Wednesday, May 8, 2013

Just Read.

In a typical high school English classroom, about one-third of the students are genuinely excited about reading. As for the rest, the only the only power keeping them in their seats is the government. Okay, so maybe I am exaggerating, but this semester when I worked at Centennial High School in Burleson, the phrases "I hate reading" or more commonly, "I suck at reading" flowed freely throughout the classroom. This is discouraging to hear, but I believe there is something we can do. While working one-on-one with a student, I started conversing about his reading habits. Once again, the dreaded phrase "I hate reading" came up, and when I asked why, he looked stunned. It occurred to me that this belief had never been questioned. He replied with "I just do.

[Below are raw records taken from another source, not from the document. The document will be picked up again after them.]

(** C9: decoding is a total function whose four annotation fields are
    never nil and are empty where the key is absent, and List answers
    with the decoding of each Configuration, position by position. *)
Theorem decode_total_list_pointwise (w w1 : World P) (params : GetAllActionsParams)
    (items : list Configuration) :
  answer P (Configurations_List (namespaceOrDefault (all_Namespace params))) w = (Ok items, w1) →
  (∃ payload,
     (run P (getAllActionsFunc params) w).1.1 = Returned (GetAllActionsOK payload) ∧
     length payload = length items ∧
     ∀ i config, items !! i = Some config → payload !! i = Some (configToAction config)) ∧
  (∀ config : Configuration,
     let field k := match Annotations (cfg_ObjectMeta config) !! k with
                    | Some v => v
                    | None => ""
                    end in
     configToAction config =
     {| act_Name := Some (field "kwsk_action_name");
        act_Namespace := Some (Namespace (cfg_ObjectMeta config));
        act_Version := Some (field "kwsk_action_version");
        act_Exec := Some {| exec_Image := Image (rs_Container (rt_Spec (RevisionTemplate
                                                                          (cfg_Spec config))));
                            exec_Kind := field "kwsk_action_kind";
                            exec_Code := field "kwsk_action_code" |} |}).
Proof.
  intros Hlist. split.
  - exists (map configToAction items). split; [| split].
    + unfold getAllActionsFunc, call; cbn [mbind mret Prog_bind Prog_ret bind run].
      rewrite Hlist. reflexivity.
    + apply length_map.
    + intros i config Hi. rewrite list_lookup_fmap, Hi. reflexivity.
  - intros config field. reflexivity.
Qed.

End HandlerProperties.

(** ** Invocation bridge *)

Section InvocationProperties.
Context {lib : GoLib}.
Variable P : Platform.

(** A failed fetch of the Route or of the Configuration ends the
    invocation with NotFound or InternalServerError before any request is
    sent to the action host. *)
Lemma invoke_resolve_failure (w : World P) (kwskFlags : Flags) (params : InvokeActionParams)
    (err : error) :
  let namespace := namespaceOrDefault (inv_Namespace params) in
  let tr := (run P (invokeActionFunc kwskFlags params) w).2 in
  In (Ev_Routes_Get namespace (inv_ActionName params) (Err err)) tr ∨
  In (Ev_Configurations_Get namespace (inv_ActionName params) (Err err)) tr →
  (run P (invokeActionFunc kwskFlags params) w).1.1 = Returned (resolveFailure err) ∧
  forallb (fun e => negb (isClientDo e)) tr = true.
Proof.
  intros namespace tr. subst tr. unfold invokeActionFunc, initAction, runAction, actionRequest.
  fold namespace. unfold resolveFailure.
  intros H. run_handler; trace_cases; try congruence; split; reflexivity.
Qed.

I've never been good at it." I learned from later observation that he was diagnosed with dyslexia in elementary school, but he did not let this hold him back. He explained how at home, he loves to read on his iPad. His artistic skills are highly advanced (to the point where in the middle of a lesson he would just start drawing in three dimensions with shading and exquisite detail, just with a ball point pen mind you.) He talked about the graphics that iPad uses for books and how this makes reading exciting for him. Now I am all for print books and generally prefer them to ebooks. But when a freshman student reading at an elementary level states that reading on an iPad is exciting, in my book (no pun intended) that is a win. I need to do whatever I can to excite students about reading. Whether that's an iPad, an eReader, comic book, reading is reading. For the remainder of our lessons, I let him bring his iPad, and we read Romeo and Juliet and found links to video clips, pictures, and translations to modern English. Overall, the fact that I allowed him to use an iPad in class boosted his confidence as a reader and made his experience with the text interactive and visually stimulating.